> [ABOUT THIS EXERCISE]: Every line from the one with "intros Hn Hz." to the one with "Module time.", including those two, is to be copied exactly; all other lines of the entries below are left out.

------ THE DATA ------

(** [lor] of a byte and a value shifted past it is their sum. *)
Lemma lor_byte b z : Z.lor (b2z b) (Z.shiftl z 8) = b2z b + 256 * z.
Proof.
  pose proof (b2z_range b). rewrite Z.shiftl_mul_pow2 by lia. change (2 ^ 8) with 256.
  rewrite (Z.mul_comm z). rewrite <- Z.add_lor_land.
  enough (Z.land (b2z b) (256 * z) = 0) as -> by lia.
  rewrite Z.mul_comm. change 256 with (2 ^ 8). rewrite <- Z.shiftl_mul_pow2 by lia.
  apply Z.bits_inj'. intros n Hn. rewrite Z.land_spec, Z.bits_0, Z.shiftl_spec by done.
  destruct (Z.lt_ge_cases n 8).
  - rewrite (Z.testbit_neg_r z) by lia. apply andb_false_r.
  - rewrite (Z.bits_above_log2 (b2z b)); [done|lia|].
    destruct (Z.eq_dec (b2z b) 0) as [->|]; [simpl; lia|].
    apply Z.log2_lt_pow2; [lia|].
    assert (2 ^ 8 <= 2 ^ n) by (apply Z.pow_le_mono_r; lia). lia.
Qed.

Lemma of_le_cons b s : of_le (b :: s) = b2z b + 256 * of_le s.
Proof. apply lor_byte. Qed.

Lemma of_le_le_bytes n z : of_le (le_bytes n z) = z mod 256 ^ Z.of_nat n.
Proof.
  revert z. induction n as [|n IH]; intros z.
  - simpl. by rewrite Z.mod_1_r.
  - change (le_bytes (S n) z) with (z2b z :: le_bytes n (Z.shiftr z 8)).
    rewrite of_le_cons, IH, b2z_z2b, Z.shiftr_div_pow2 by lia. change (2 ^ 8) with 256.
    rewrite Nat2Z.inj_succ, Z.pow_succ_r by lia.
    rewrite Z.rem_mul_r by lia. lia.
Qed.

Lemma of_le_range s : 0 <= of_le s < 256 ^ zlen s.
Proof.
  induction s as [|b s IH]; [simpl; done|].
  rewrite of_le_cons, zlen_cons. pose proof (b2z_range b). pose proof (zlen_nonneg s).
  rewrite Z.pow_add_r by lia. change (256 ^ 1) with 256. lia.
Qed.

Lemma le_bytes_of_le s : le_bytes (length s) (of_le s) = s.
Proof.
  induction s as [|b s IH]; [done|].
  simpl length. cbn [le_bytes]. rewrite of_le_cons. pose proof (b2z_range b).
  rewrite Z.shiftr_div_pow2 by lia. change (2 ^ 8) with 256.
  replace ((b2z b + 256 * of_le s) / 256) with (of_le s)
    by (apply Z.div_unique with (b2z b); lia).
  rewrite IH. f_equal. apply b2z_inj. rewrite b2z_z2b.
  symmetry. apply Z.mod_unique with (of_le s); lia.
Qed.

Lemma of_be_be_bytes n z : of_be (be_bytes n z) = z mod 256 ^ Z.of_nat n.
Proof. unfold of_be, be_bytes. by rewrite reverse_involutive, of_le_le_bytes. Qed.

Lemma be_bytes_of_be s : be_bytes (length s) (of_be s) = s.
Proof.
  unfold of_be, be_bytes. rewrite <- (length_reverse s), le_bytes_of_le.
  apply reverse_involutive.
Qed.

Lemma of_le_le_bytes_8 z : of_le (le_bytes 8 z) = uint64 z.
Proof. apply of_le_le_bytes. Qed.

End binary.

Lemma zlen_le_bytes n z : zlen (binary.le_bytes n z) = Z.of_nat n.
Proof. unfold zlen. by rewrite binary.length_le_bytes. Qed.

Lemma zlen_be_bytes n z : zlen (binary.be_bytes n z) = Z.of_nat n.
Proof. unfold zlen. by rewrite binary.length_be_bytes. Qed.

#[export] Hint Rewrite zlen_le_bytes zlen_be_bytes : zlen.

(** ** fmt *)
Module fmt.

(** [%0nd] of a value that is not negative; [%.nd] prints the same. *)
Definition pad_uint (n : nat) (z : Z) : list byte :=
  let s := strconv.FormatUint z in replicate (n - length s) (z2b 48) ++ s.

(** [%0nd]: the sign counts. *)
Definition pad_int (n : nat) (z : Z) : list byte :=
  if z <? 0 then z2b 45 :: pad_uint (n - 1) (- z) else pad_uint n z.

Lemma length_pad_uint n z : (0 < n)%nat -> 0 <= z < 10 ^ Z.of_nat n -> length (pad_uint n z) = n.
Proof.
  intros Hn Hz. unfold pad_uint. rewrite length_app, length_replicate. pose proof (strconv.format_loop_length 20 n z [] Hn Hz) as Hl.
  fold (strconv.FormatUint z) in Hl. cbn [length] in Hl. lia.
Qed.

Lemma ParseUint_pad_uint n z w : 0 <= z < 2 ^ w -> 0 <= w <= 64 -> strconv.ParseUint (pad_uint n z) w = Ok z.
Proof.
  intros Hz Hw. pose proof (strconv.ParseUint_FormatUint z w Hz Hw) as H. unfold pad_uint.
  generalize (n - length (strconv.FormatUint z))%nat as k. destruct (strconv.FormatUint_cons z) as (c & s & E). rewrite E in H |- *.
  intros k. enough (strconv.parse_digits (2 ^ w - 1) 0 (replicate k (z2b 48) ++ c :: s) = Ok z) as Hk by (by destruct k).
  induction k as [|k IH]; [exact H|]. cbn [replicate app strconv.parse_digits].
  change (strconv.is_digit (z2b 48)) with true. cbv iota. change (0 * 10 + (b2z (z2b 48) - 48)) with 0.
  rewrite (proj2 (Z.ltb_ge _ _)) by lia. exact IH.
Qed.

Lemma pad_uint_digits n z : 0 <= z -> Forall (fun c => strconv.is_digit c = true) (pad_uint n z).
Proof. intros Hz. apply Forall_app. split; [by apply Forall_replicate|by apply strconv.FormatUint_digits]. Qed.

Lemma pad_uint_not_in n z c : 0 <= z -> strconv.is_digit c = false -> c ∉ pad_uint n z.
Proof.
  intros Hz Hc Hin. pose proof (pad_uint_digits n z Hz) as H. rewrite Forall_forall in H. by rewrite H in Hc.
Qed.

End fmt.

(** ** time *)
Module time.

(** The date of a day counted from 1970-01-01, as [time.Unix(v, 0).UTC().Date()] gives it for dates after year 0: years start in
    March, so that the leap day is the last of a year. *)
Definition Date (days : Z) : Z * Z * Z :=
  let z := days + 719468 in
  let era := z / 146097 in
  let doe := z - era * 146097 in
  let yoe := (doe - doe / 1460 + doe / 36524 - doe / 146096) / 365 in
  let doy := doe - (365 * yoe + yoe / 4 - yoe / 100) in
  let mp := (5 * doy + 2) / 153 in
  let day := doy - (153 * mp + 2) / 5 + 1 in
  let month := if mp <? 10 then mp + 3 else mp - 9 in
  (yoe + era * 400 + (if month <=? 2 then 1 else 0), month, day).

(** [t.Clock()]. *)
Definition Clock (v : Z) : Z * Z * Z :=
  let s := v mod 86400 in (s / 3600, s mod 3600 / 60, s mod 60).

(** The Gregorian calendar: the day after a date. *)
Definition leap (y : Z) : bool := (y mod 4 =? 0) && (negb (y mod 100 =? 0) || (y mod 400 =? 0)).

Definition month_days (y m : Z) : Z :=
  if m =? 2 then if leap y then 29 else 28
  else if (m =? 4) || (m =? 6) || (m =? 9) || (m =? 11) then 30 else 31.

Definition next_day (d : Z * Z * Z) : Z * Z * Z :=
  let '(y, m, d) := d in
  if d <? month_days y m then (y, m, d + 1) else if m <? 12 then (y, m + 1, 1) else (y + 1, 1, 1).

(** Days that a 32-bit timestamp can fall on. *)
Definition last_day : Z := 4294967295 / 86400.

Fixpoint dates_from (n : nat) (k : Z) (d : Z * Z * Z) : bool :=
  match n with
  | O => true
  | S n => bool_decide (Date k = d) && dates_from n (k + 1) (next_day d)
  end.

(** Counting the calendar from 1970-01-01 gives [Date], on every day of the range. *)
Lemma Date_calendar : dates_from (Z.to_nat last_day + 1) 0 (1970, 1, 1) = true.
Proof. vm_compute. reflexivity. Qed.

End time.

(** ** hash/crc32 *)
Module crc32.

(** One step of the division by the reversed IEEE polynomial. *)
Definition step (c : Z) : Z :=
  if Z.testbit c 0 then Z.lxor (Z.shiftr c 1) 0xEDB88320 else Z.shiftr c 1.

Definition update_byte (c : Z) (b : byte) : Z := Nat.iter 8 step (Z.lxor c (b2z b)).

(** [crc32.ChecksumIEEE(data)]. *)
Definition ChecksumIEEE (data : list byte) : Z :=
  Z.lxor (foldl update_byte 0xFFFFFFFF data) 0xFFFFFFFF.

(** The check value of the algorithm. *)
Example ChecksumIEEE_check : ChecksumIEEE (bs "123456789") = 0xCBF43926.
Proof. by vm_compute. Qed.

End crc32.

(** ** Sorting

    [slices.SortFunc] and [sort.Slice] are modelled by insertion sort: a sorted
    permutation, which is unique when the keys are distinct; [sort.SliceStable]
    in addition keeps the order of equal elements, as insertion sort does. *)
Section Sort.
Context {A : Type} (less : A -> A -> bool).

Fixpoint sort_insert (x : A) (l : list A) : list A :=
  match l with
  | [] => [x]
  | y :: l' => if less x y then x :: l else y :: sort_insert x l'
  end.

Definition SortFunc (l : list A) : list A :=
  foldl (fun acc x => sort_insert x acc) [] l.

Lemma sort_insert_perm x l : sort_insert x l ≡ₚ x :: l.
Proof.
  induction l as [|y l IH]; simpl; [done|].
  destruct (less x y); [done|]. rewrite IH. apply Permutation_swap.
Qed.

------

> [RESULT FOR THIS EXERCISE]:
  intros Hn Hz. unfold pad_uint. rewrite length_app, length_replicate. pose proof (strconv.format_loop_length 20 n z [] Hn Hz) as Hl.
  fold (strconv.FormatUint z) in Hl. cbn [length] in Hl. lia.
Qed.

Lemma ParseUint_pad_uint n z w : 0 <= z < 2 ^ w -> 0 <= w <= 64 -> strconv.ParseUint (pad_uint n z) w = Ok z.
Proof.
  intros Hz Hw. pose proof (strconv.ParseUint_FormatUint z w Hz Hw) as H. unfold pad_uint.
  generalize (n - length (strconv.FormatUint z))%nat as k. destruct (strconv.FormatUint_cons z) as (c & s & E). rewrite E in H |- *.
  intros k. enough (strconv.parse_digits (2 ^ w - 1) 0 (replicate k (z2b 48) ++ c :: s) = Ok z) as Hk by (by destruct k).
  induction k as [|k IH]; [exact H|]. cbn [replicate app strconv.parse_digits].
  change (strconv.is_digit (z2b 48)) with true. cbv iota. change (0 * 10 + (b2z (z2b 48) - 48)) with 0.
  rewrite (proj2 (Z.ltb_ge _ _)) by lia. exact IH.
Qed.

Lemma pad_uint_digits n z : 0 <= z -> Forall (fun c => strconv.is_digit c = true) (pad_uint n z).
Proof. intros Hz. apply Forall_app. split; [by apply Forall_replicate|by apply strconv.FormatUint_digits]. Qed.

Lemma pad_uint_not_in n z c : 0 <= z -> strconv.is_digit c = false -> c ∉ pad_uint n z.
Proof.
  intros Hz Hc Hin. pose proof (pad_uint_digits n z Hz) as H. rewrite Forall_forall in H. by rewrite H in Hc.
Qed.

End fmt.

(** ** time *)
Module time.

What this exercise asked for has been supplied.